Information shown:
┄┄┄┄┄┄┄┄┄┄┄┄┄┄┄┄┄┄┄┄

(* ===== verification/HttpWitness.v ===== *)
(** * HttpWitness: requests on concrete databases

    Instances of the theorems of [CursorSpec.v] and [HttpSpec.v], with the team
    of [MembershipWitness.v], and a run in which a database error lets a
    suspended member through. *)

From Stdlib Require Import String.
From S2P Require Import Prelude Domain Schema Tx Wp Demo InvitationService ProvisioningService Http HttpDto.
From S2P Require Import HttpHandlers InternalHandlers Router Cursor.
From S2P Require Import MembershipWitness CursorSpec HttpSpec MembersSpec.
Open Scope Z_scope.

#[local] Existing Instance demo_env.

Definition demo_http : HttpConfig :=
  {| hc_txRunner := true; hc_invitations := mkInvitationConfig 7 0 0 0;
     hc_provisioning := mkProvisioningConfig false None true; hc_seatOverageDays := 30; hc_graceDays := 30;
     hc_departments := true; hc_strictTenantPath := false; hc_me := true; hc_public := true;
     hc_protected := λ _, None; hc_time_Parse := λ _, None |}.

(** A request of a user in a tenant, about a user. *)
Definition demo_request (user tenant : string) (roles : list string) (id user_id : string) : Request :=
  {| rq_Method := ""; rq_FullPath := ""; rq_Params := [("id", id); ("user_id", user_id)]%string; rq_Query := [];
     rq_ContentLength := 0; rq_ContentType := ""; rq_UserAgent := "agent"; rq_RequestID := "r-1";
     rq_Identity := Some (mkPlatformContext user tenant roles "10.0.0.1"); rq_Done := None |}.

(** DELETE /api/v1/tenants/:id/members/:user_id *)
Definition remove_route : Route := on "DELETE" tenants "/members/:user_id" P8_MembershipRemove.

Lemma remove_route_in : remove_route ∈ routes demo_http.
Proof. do 9 right. left. Qed.

(** GET /api/v1/internal/tenants/:id/locale *)
Definition locale_route : Route := on "GET" tenantScoped "/locale" I9_GetLocale.

Lemma locale_route_in : locale_route ∈ routes demo_http.
Proof. do 33 right. left. Qed.

(** Member 23, without a role, asks to remove user 22 (binary 10110). *)
Lemma only_the_authorised_write_witness :
  let rq := demo_request "10111" "111" [] "111" "10110" in
  w_db (dispatch demo_http remove_route tt rq (demo_world team)).2 = team.
Proof.
  intros rq.
  destruct (only_the_authorised_write demo_http remove_route tt rq (demo_world team)
              (dispatch demo_http remove_route tt rq (demo_world team)).1
              (dispatch demo_http remove_route tt rq (demo_world team)).2) as [(rc & Hrc & Hw)|Hk].
  - exact remove_route_in.
  - apply surjective_pairing.
  - exfalso. vm_compute in Hrc. injection Hrc as <-. destruct Hw as [_ Hw]. vm_compute in Hw. discriminate.
  - symmetry. apply (Hk eq); [apply _|constructor].
Defined.

(** Owner 21 removes user 22. *)
Lemma tenant_routes_admit_witness :
  let rq := demo_request "10101" "111" ["tenant_owner"]%string "111" "10110" in
  let out := dispatch demo_http remove_route tt rq (demo_world team) in
  out.1 = Ok (RStatus 204) ∧ length (outbox_events (w_db out.2)) = 4%nat.
Proof.
  intros rq out.
  set (rc := mkRequestContext 21 7 ["tenant_owner"]%string "10.0.0.1" "agent").
  set (p := mkPlatformContext "10101" "111" ["tenant_owner"]%string "10.0.0.1").
  assert (out = endpoint demo_http P8_MembershipRemove tt (bridged p rc (matched remove_route rq)) (demo_world team)) as ->.
  { apply (tenant_routes_admit demo_http remove_route tt rq p rc (demo_world team));
      [exact (demo_world_alone team)|exact remove_route_in|reflexivity|reflexivity|left; right; left|reflexivity|
       reflexivity|].
    split; [reflexivity|]. right; right. exists (demo_tenant 7 "acme" StatusActive), (demo_member 51 7 21 MembershipActive).
    split; [reflexivity|]. split; [left; right; left|]. split; reflexivity. }
  split; vm_compute; reflexivity.
Defined.

(** The platform reads the locale of tenant 7 with the header of tenant 8. *)
Lemma internal_routes_rebind_witness :
  let rq := demo_request "iam-system" "1000" ["iam-system"]%string "111" "" in
  ∃ c, c_Caller c = Some (mkRequestContext 0 7 ["iam-system"]%string "10.0.0.1" "agent") ∧
    g_TenantID (c_GUC c) = "111"%string ∧
    dispatch demo_http locale_route tt rq (demo_world team) = endpoint demo_http I9_GetLocale tt c (demo_world team).
Proof.
  intros rq.
  set (rc := mkRequestContext 0 8 ["iam-system"]%string "10.0.0.1" "agent").
  set (p := mkPlatformContext "iam-system" "1000" ["iam-system"]%string "10.0.0.1").
  exists (rebound 7 p rc (matched locale_route rq)). split; [reflexivity|]. split; [reflexivity|].
  apply (internal_routes_rebind demo_http locale_route tt rq p rc (demo_world team));
    [exact locale_route_in|reflexivity|reflexivity|left; left|reflexivity|reflexivity|left; reflexivity|reflexivity|].
  intros Hs. discriminate Hs.
Defined.

Lemma decode_encode_cursor_witness :
  let c := mkMembershipListCursor 63844806896700000 53 in
  decode_cursor (λ _, None) (encode_cursor c) = Some c.
Proof.
  intros c. apply (decode_encode_cursor (λ _, None) c).
  - split; [apply (bool_decide_unpack _); vm_compute; exact I|]. vm_compute. repeat constructor.
  - vm_compute. split; [discriminate|reflexivity].
Defined.

(** The owner 21 browses the team two members at a time. *)
Definition browsing : Request :=
  {| rq_Method := ""; rq_FullPath := ""; rq_Params := [("id", "111")]%string; rq_Query := [("limit", "2")]%string;
     rq_ContentLength := 0; rq_ContentType := ""; rq_UserAgent := "agent"; rq_RequestID := "r-1";
     rq_Identity := Some (mkPlatformContext "10101" "111" [] "10.0.0.1"); rq_Done := None |}.

Lemma members_browsed_witness :
  ∃ items, browse 4 demo_http browsing (demo_world team) = (Ok items, demo_world team) ∧
    member_of "user_id" <$> items = [Some (Wire.JUuid 21); Some (Wire.JUuid 22); Some (Wire.JUuid 23)].
Proof.
  destruct (members_browsed demo_http browsing (mkPlatformContext "10101" "111" [] "10.0.0.1")
              (mkRequestContext 21 7 [] "10.0.0.1" "agent") (demo_world team) 2 (demo_world_alone team)
              ltac:(apply (bool_decide_unpack _); vm_compute; exact I) (λ _, eq_refl) eq_refl eq_refl eq_refl
              ltac:(discriminate)
              ltac:(right; right; exists (demo_tenant 7 "acme" StatusActive), (demo_member 51 7 21 MembershipActive);
                    split; [reflexivity|]; split; [left; right; left|]; split; reflexivity)
              eq_refl eq_refl) with (fuel := 4%nat) as [E _].
  - intros m Hm. vm_compute in Hm. repeat (apply elem_of_cons in Hm as [->|Hm]; [|]); [..|by apply elem_of_nil in Hm];
      (split; [split; [apply (bool_decide_unpack _); vm_compute; exact I|vm_compute; repeat constructor]|
               vm_compute; split; [discriminate|reflexivity]]).
  - vm_compute. lia.
  - eexists. split; [exact E|]. vm_compute. reflexivity.
Defined.

(** ** A lookup that fails lets the request through

    Member 22, an owner, is suspended; the database fails on the membership
    lookup of the gate and answers again for the handler. *)
Definition suspended_team : DB :=
  set_tenant_memberships
    [demo_member 51 7 21 MembershipActive; demo_member 52 7 22 MembershipSuspended; demo_member 53 7 23 MembershipActive] team.

Definition flaky_world (d : DB) : World :=
  set_w_sched [mkAttempt 1000 (λ d, d) None; mkAttempt 1000 (λ d, d) (Some (EPg PgConnectionException))] (demo_world d).

Lemma suspended_member_passes_on_error :
  let rq := demo_request "10110" "111" ["tenant_owner"]%string "111" "10111" in
  (dispatch demo_http remove_route tt rq (demo_world suspended_team)).1 =
    Ok (RProblem (problem_New ForbiddenError "suspended members cannot access tenant APIs")) ∧
  (dispatch demo_http remove_route tt rq (flaky_world suspended_team)).1 = Ok (RStatus 204).
Proof. split; vm_compute; reflexivity. Qed.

┄┄┄┄┄┄┄┄┄┄┄┄┄┄┄┄┄┄┄┄

To do:
From the records above, print only the lines between the one holding "#[local] Existing Instance demo_env." and the one holding "rq_Query := [];", inclusive, exactly as they stand.

Answer section:
#[local] Existing Instance demo_env.

Definition demo_http : HttpConfig :=
  {| hc_txRunner := true; hc_invitations := mkInvitationConfig 7 0 0 0;
     hc_provisioning := mkProvisioningConfig false None true; hc_seatOverageDays := 30; hc_graceDays := 30;
     hc_departments := true; hc_strictTenantPath := false; hc_me := true; hc_public := true;
     hc_protected := λ _, None; hc_time_Parse := λ _, None |}.

(** A request of a user in a tenant, about a user. *)
Definition demo_request (user tenant : string) (roles : list string) (id user_id : string) : Request :=
  {| rq_Method := ""; rq_FullPath := ""; rq_Params := [("id", id); ("user_id", user_id)]%string; rq_Query := [];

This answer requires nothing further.